Collect each line of the records containing the string "Notation".

++++++

Section MemRun.
Context {cfg : config} {base limit : Z} {ZS SS T F : Type} `{!PageStore ZS} `{!PageStore SS} `{!PageTable T} `{!MapFile F}.
Context {zrep : ZS -> gmap Z (list Z) -> Prop} {zroom : gmap Z (list Z) -> Prop} `{!PageStoreOk ZS zrep zroom} `{!PageStoreTotal ZS zrep}.
Context {srep : SS -> gmap Z (list Z) -> Prop} {sroom : gmap Z (list Z) -> Prop} `{!PageStoreOk SS srep sroom}.
Context {vpn_ok ppn_ok : Z -> Prop} {rep : T -> pmem -> gmap Z (Z * Z) -> Prop} `{!PageTableOk T base limit vpn_ok ppn_ok rep}.
Context (strampoline ssignaltrampoline : Z).
#[local] Notation kmem := (@kmem ZS SS).
#[local] Notation MapArea := (@MapArea F).
#[local] Notation MemorySet := (@MemorySet T F).
#[local] Notation kok := (kok base limit zrep srep).
#[local] Notation sys_ok := (sys_ok (base := base) (limit := limit) (zrep := zrep) (srep := srep) (vpn_ok := vpn_ok) (rep := rep)).
Implicit Types (k : kmem) (g : ghost) (extra : list Frame) (ms : MemorySet) (ps : list (MemorySet * gmap Z (Z * Z))).

(** ** The system *)

Record memsys : Type := MkSys { kern : kmem; procs : list MemorySet }.
Definition set_proc (s : memsys) (i : nat) ms k : memsys := MkSys k (<[i := ms]> (procs s)).
Implicit Types (s : memsys).

Definition mem_exec s (e : mem_event) : outcome memsys :=
  match e with
  | EvFault i addr => ms ← unwrap (procs s !! i); '(_, ms', k') ← do_page_fault cfg ms (kern s) addr; Ret (set_proc s i ms' k')
  | EvStore i addr b => ms ← unwrap (procs s !! i); Ret (match user_store ms (kern s) addr b with Some k' => set_proc s i ms k' | None => s end)
  | EvShallow i => ms ← unwrap (procs s !! i); '(_, ms', k') ← do_shallow_clean cfg ms (kern s); Ret (set_proc s i ms' k')
  | EvDeep i => ms ← unwrap (procs s !! i); '(_, ms', k') ← do_deep_clean cfg ms (kern s); Ret (set_proc s i ms' k')
  | EvFork i => ms ← unwrap (procs s !! i); '(ms2, k') ← from_existing_user cfg strampoline ssignaltrampoline ms (kern s); Ret (MkSys k' (procs s ++ [ms2]))
  end.

(** What an operation needs: frames, room in the swap area, a fault on a page with no file
    behind it, and for a fork a trap context. *)
Definition swap_space k (n : nat) : Prop := forall S S', srep (swap k) S -> (size S' < size S + n)%nat -> sroom S'.
Definition allowed s (e : mem_event) : Prop :=
  match e with
  | EvFault i addr => exists ms, procs s !! i = Some ms /\ anon_at ms (addr_floor addr) /\ 3 <= unallocated_frames (fa (wd (kern s)))
  | EvStore i addr b => is_Some (procs s !! i) /\ vpn_ok (addr_floor addr) /\ byte_ok b
  | EvShallow i | EvDeep i => exists ms, procs s !! i = Some ms /\ swap_space (kern s) (active_pages (areas ms))
  | EvFork i => exists ms sh t q, procs s !! i = Some ms /\ can_fork ms sh t q /\ fork_frames ms <= unallocated_frames (fa (wd (kern s)))
  end.

(** The lists of active pages are right, and short enough for their 16-bit numbers. *)
Definition tidy ms : Prop := Forall active_ok (areas ms).
(** The state of the system stands for [pg]. *)
Definition stands s extra (pg : pages) : Prop := exists g ps, fst <$> ps = procs s /\ sys_ok (kern s) g ps extra /\
  forall j u, pg j u = procs s !! j ≫= fun ms => view ms (kern s) g u.
Definition sees s extra (pg : pages) : Prop := exists g ps, fst <$> ps = procs s /\ sys_ok (kern s) g ps extra /\ Forall tidy (procs s) /\
  forall j u, pg j u = procs s !! j ≫= fun ms => view ms (kern s) g u.

Lemma sees_stands s extra pg : sees s extra pg <-> stands s extra pg /\ Forall tidy (procs s).
Proof. split; [intros (g & ps & ? & ? & ? & ?); split; [|done]; by exists g, ps|]. intros [(g & ps & ? & ? & ?) ?]. by exists g, ps. Qed.

(** ** Each operation *)

Lemma procs_lookup s ps i ms : fst <$> ps = procs s -> procs s !! i = Some ms -> exists M, ps !! i = Some (ms, M).
Proof. intros <- Hi. rewrite list_lookup_fmap in Hi. destruct (ps !! i) as [[ms' M]|] eqn:E; [|done]. injection Hi as ->. by exists M. Qed.

Lemma free_frames k H g : kok k H g -> unallocated_frames (fa (wd k)) = limit - base - Z.of_nat (size (gL g)).
Proof. intros K. apply unallocated_frames_spec. apply K. Qed.

(** A step of process [i] alone. *)
Lemma sees_update s extra g ps i ms M k' g' ms' M' : fst <$> ps = procs s -> sys_ok (kern s) g ps extra -> Forall tidy (procs s) -> ps !! i = Some (ms, M) ->
  proc_ok (base := base) (limit := limit) (zrep := zrep) (srep := srep) (vpn_ok := vpn_ok) (rep := rep) k' g' ms' M' (trackers (delete i ps) ++ extra) ->
  proc_step (kern s) g ms (trackers (delete i ps) ++ extra) k' g' ms' -> tidy ms' ->
  sees (set_proc s i ms' k') extra (fun j u => if decide (j = i) then view ms' k' g' u else procs s !! j ≫= fun ms => view ms (kern s) g u).
Proof.
  intros Hps Y Ha Hi Q' St Ha'. destruct (system_step (kern s) g ps extra extra i ms M k' g' ms' M' Y Hi Q' St) as [Y' V]; [done|].
  exists g', (<[i := (ms', M')]> ps). assert (i < length (procs s))%nat as Hlt by (rewrite <- Hps, length_fmap; by eapply lookup_lt_Some).
  split; [cbn; rewrite list_fmap_insert; by rewrite Hps|]. split; [done|]. split; [cbn; by apply Forall_insert|].
  intros j u. cbn. case_decide as D; [subst j; by rewrite list_lookup_insert_eq|]. rewrite list_lookup_insert_ne by done.
  destruct (procs s !! j) as [msj|] eqn:Ej; [|done]. cbn. destruct (procs_lookup s ps j msj Hps Ej) as [Mj Hj]. symmetry. by eapply V.
Qed.

Lemma evicted_sees s extra pg g ps i ms n m ms' k' g' : fst <$> ps = procs s -> sys_ok (kern s) g ps extra -> Forall tidy (procs s) -> procs s !! i = Some ms ->
  (forall j u, pg j u = procs s !! j ≫= fun ms => view ms (kern s) g u) -> tidy ms' ->
  evicted (base := base) (limit := limit) (zrep := zrep) (srep := srep) (vpn_ok := vpn_ok) (rep := rep) (kern s) g ms (trackers (delete i ps) ++ extra) n m ms' k' g' ->
  exists pg', (forall j u, pg' j u = pg j u) /\ sees (set_proc s i ms' k') extra pg'.
Proof.
  intros Hps Y Ha Hi Hpg Ha' ([M' Q'] & St & V & _). destruct (procs_lookup s ps i ms Hps Hi) as [M HM]. eexists. split; [|by eapply sees_update].
  intros j u. cbn. rewrite Hpg. case_decide as D; [subst j|done]. rewrite Hi. apply V.
Qed.

Hypothesis (Hzero : zero_init cfg = false) (Hppn : forall p, base <= p < limit -> ppn_ok p).
Hypothesis (Htr : addr_aligned strampoline = true /\ ppn_ok (addr_floor strampoline)) (Hsig : addr_aligned ssignaltrampoline = true /\ ppn_ok (addr_floor ssignaltrampoline)).
Hypothesis (Hvtr : vpn_ok (2 ^ 52 - 1)) (Hvsig : vpn_ok (2 ^ 52 - 2)).

Lemma fault_sim s extra pg i addr : sees s extra pg -> allowed s (EvFault i addr) ->
  exists s' pg', mem_exec s (EvFault i addr) = Ret s' /\ abs_step (length (procs s)) pg (EvFault i addr) pg' /\ sees s' extra pg'.
Proof.
  intros (g & ps & Hps & Y & Ha & Hpg) (ms & Hi & Hfile & Hfree). destruct (procs_lookup s ps i ms Hps Hi) as [M HM]. pose proof (y_proc _ _ _ _ Y i ms M HM) as Q.
  pose proof (proj1 (Forall_lookup _ _) Ha i ms Hi) as Hms.
  rewrite (free_frames _ _ _ (q_k _ _ _ _ _ Q)) in Hfree.
  destruct (page_fault_ok Hzero Hppn (kern s) g ms M _ addr Q Hfile ltac:(lia)) as (r & ms' & k' & Hf & HP). cbn [mem_exec]. rewrite Hi. cbn [mbind outcome_bind unwrap]. rewrite Hf. cbn [mbind outcome_bind].
  pose proof (fault_active _ _ _ _ _ _ _ _ _ Q Hms Hfile Hf) as Ha'. eexists. destruct r as [pa|e].
  - destruct HP as (i' & a & p & _ & _ & _ & g' & M' & Q' & St & V & _). eexists. split; [done|]. split; [|by eapply sees_update].
    intros j u. cbn. rewrite Hpg. case_decide as D; [subst j; rewrite Hi; apply V|done].
  - destruct HP as (-> & -> & _). eexists. split; [done|]. split; [|eapply sees_update; try done; apply proc_step_refl].
    intros j u. cbn. rewrite Hpg. case_decide as D; [subst j; by rewrite Hi|done].
Qed.

Lemma store_sim s extra pg i addr b : sees s extra pg -> allowed s (EvStore i addr b) ->
  exists s' pg', mem_exec s (EvStore i addr b) = Ret s' /\ abs_step (length (procs s)) pg (EvStore i addr b) pg' /\ sees s' extra pg'.
Proof.
  intros (g & ps & Hps & Y & Ha & Hpg) ([ms Hi] & Hv & Hb). destruct (procs_lookup s ps i ms Hps Hi) as [M HM]. pose proof (y_proc _ _ _ _ Y i ms M HM) as Q.
  pose proof (proj1 (Forall_lookup _ _) Ha i ms Hi) as Hms. cbn [mem_exec]. rewrite Hi. cbn [mbind outcome_bind unwrap].
  destruct (user_store ms (kern s) addr b) as [k'|] eqn:Hst; [|exists s, pg; split; [done|]; split; [by exists false|]; by exists g, ps].
  destruct (user_store_ok (kern s) g ms M _ addr b k' Q Hv Hb Hst) as (Q' & St & V). eexists _, _. split; [done|]. split; [|by eapply sees_update].
  exists true. intros j u. cbn. rewrite Hpg. case_decide as D; [subst j|by rewrite bool_decide_false by tauto]. rewrite Hi. cbn. rewrite V.
  case_decide as D; [by rewrite bool_decide_true|by rewrite bool_decide_false by tauto].
Qed.


Lemma shallow_sim s extra pg i : sees s extra pg -> allowed s (EvShallow i) ->
  exists s' pg', mem_exec s (EvShallow i) = Ret s' /\ abs_step (length (procs s)) pg (EvShallow i) pg' /\ sees s' extra pg'.
Proof.
  intros (g & ps & Hps & Y & Ha & Hpg) (ms & Hi & Hsw). destruct (procs_lookup s ps i ms Hps Hi) as [M HM]. pose proof (y_proc _ _ _ _ Y i ms M HM) as Q.
  pose proof (proj1 (Forall_lookup _ _) Ha i ms Hi) as Hms.
  destruct (shallow_clean_ok (cfg := cfg) (kern s) g ms M _ Q Hms) as (n & ms' & k' & g' & Hc & HE & Ha' & _); [intros S; apply (Hsw _ S), (k_swap _ _ _ _ _ _ _ (q_k _ _ _ _ _ Q))|].
  destruct (evicted_sees s extra pg g ps i ms n n ms' k' g' Hps Y Ha Hi Hpg Ha' HE) as (pg' & Hpg' & Hs').
  exists (set_proc s i ms' k'), pg'. split; [|done]. cbn [mem_exec]. rewrite Hi. cbn [mbind outcome_bind unwrap]. by rewrite Hc.
Qed.

Lemma deep_sim s extra pg i : sees s extra pg -> allowed s (EvDeep i) ->
  exists s' pg', mem_exec s (EvDeep i) = Ret s' /\ abs_step (length (procs s)) pg (EvDeep i) pg' /\ sees s' extra pg'.
Proof.
  intros (g & ps & Hps & Y & Ha & Hpg) (ms & Hi & Hsw). destruct (procs_lookup s ps i ms Hps Hi) as [M HM]. pose proof (y_proc _ _ _ _ Y i ms M HM) as Q.
  pose proof (proj1 (Forall_lookup _ _) Ha i ms Hi) as Hms.
  destruct (deep_clean_ok (cfg := cfg) (kern s) g ms M _ Q Hms) as (n & m & ms' & k' & g' & Hc & HE & _ & Ha' & _); [intros S; apply (Hsw _ S), (k_swap _ _ _ _ _ _ _ (q_k _ _ _ _ _ Q))|].
  destruct (evicted_sees s extra pg g ps i ms n m ms' k' g' Hps Y Ha Hi Hpg Ha' HE) as (pg' & Hpg' & Hs').
  exists (set_proc s i ms' k'), pg'. split; [|done]. cbn [mem_exec]. rewrite Hi. cbn [mbind outcome_bind unwrap]. by rewrite Hc.
Qed.

Lemma fork_sim s extra pg i : sees s extra pg -> allowed s (EvFork i) ->
  exists s' pg', mem_exec s (EvFork i) = Ret s' /\ abs_step (length (procs s)) pg (EvFork i) pg' /\ sees s' extra pg'.
Proof.
  intros (g & ps & Hps & Y & Ha & Hpg) (ms & sh & t & q & Hi & HF & Hfree). destruct (procs_lookup s ps i ms Hps Hi) as [M HM]. pose proof (y_proc _ _ _ _ Y i ms M HM) as Q.
  rewrite (free_frames _ _ _ (q_k _ _ _ _ _ Q)) in Hfree. pose proof (proj1 (Forall_lookup _ _) Ha i ms Hi) as Hms. pose proof HF as (E & Hend & Hs).
  destruct (fork_ok (cfg := cfg) strampoline ssignaltrampoline Hppn Htr Hsig Hvtr Hvsig (kern s) g ms M _ sh t q Q HF ltac:(lia)) as (ms2 & k' & Hf & HP & a & p & lm & Ha2 & Hlm & Ears).
  destruct (system_fork (kern s) g ps extra i ms M _ ms2 k' Y HM HP) as (g' & Mp & Mc & Y' & V & V2 & V3).
  assert (length ps = length (procs s)) as Hlen by (by rewrite <- Hps, length_fmap).
  exists (MkSys k' (procs s ++ [ms2])), (fun j u => (procs s ++ [ms2]) !! j ≫= fun ms => view ms k' g' u).
  assert (forall j msj u, procs s !! j = Some msj -> view msj k' g' u = pg j u) as Hold.
  { intros j msj u Hj. destruct (procs_lookup s ps j msj Hps Hj) as [Mj HMj]. rewrite (V j msj Mj u HMj), Hpg, Hj. done. }
  split; [cbn [mem_exec]; rewrite Hi; cbn [mbind outcome_bind unwrap]; by rewrite Hf|]. split; [exists (area_start t)|]; [split; [|split]|].
  - intros j u Hne. destruct (procs s !! j) as [msj|] eqn:Ej.
    + rewrite (lookup_app_l_Some _ _ _ _ Ej). cbn. by apply Hold.
    + rewrite Hpg, Ej. apply lookup_ge_None in Ej. rewrite lookup_ge_None_2; [done|]. rewrite length_app. cbn. lia.
  - intros u Hu. rewrite list_lookup_middle by done. cbn. rewrite V2 by done. by rewrite Hpg, Hi.
  - rewrite list_lookup_middle by done. cbn. rewrite V3. by rewrite Hpg, Hi.
  - exists g', (<[i := (ms, Mp)]> ps ++ [(ms2, Mc)]). split; [|split; [done|split; [|done]]].
    + rewrite fmap_app, list_fmap_insert, Hps. cbn. rewrite list_insert_id; done.
    + apply Forall_app. split; [done|]. constructor; [|done]. unfold tidy. rewrite Ears. unfold tidy in Hms. rewrite E in Hms. apply Forall_app in Hms as [Hsh Ht].
      apply Forall_app. split; [done|]. constructor; [|done]. pose proof (proj1 (Forall_singleton _ _) Ht) as Hta.
      assert (t ∈ areas ms) as Htin by (rewrite E; set_solver). pose proof (m_wf _ _ _ (q_ms _ _ _ _ _ Q) t Htin) as Wt.
      destruct (from_another_ok t Wt Hend) as (a' & Ea & Wa & Er & _ & _ & _ & _ & Hsl & Eact & Ef). rewrite Ha2 in Ea. injection Ea as <-.
      eapply active_ok_alloc; [exact Wa| |exact Hsl|exact Hlm]. by apply (active_ok_empty t a).
Qed.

++++++

ANSWER SECTION.
#[local] Notation kmem := (@kmem ZS SS).
#[local] Notation MapArea := (@MapArea F).
#[local] Notation MemorySet := (@MemorySet T F).
#[local] Notation kok := (kok base limit zrep srep).
#[local] Notation sys_ok := (sys_ok (base := base) (limit := limit) (zrep := zrep) (srep := srep) (vpn_ok := vpn_ok) (rep := rep)).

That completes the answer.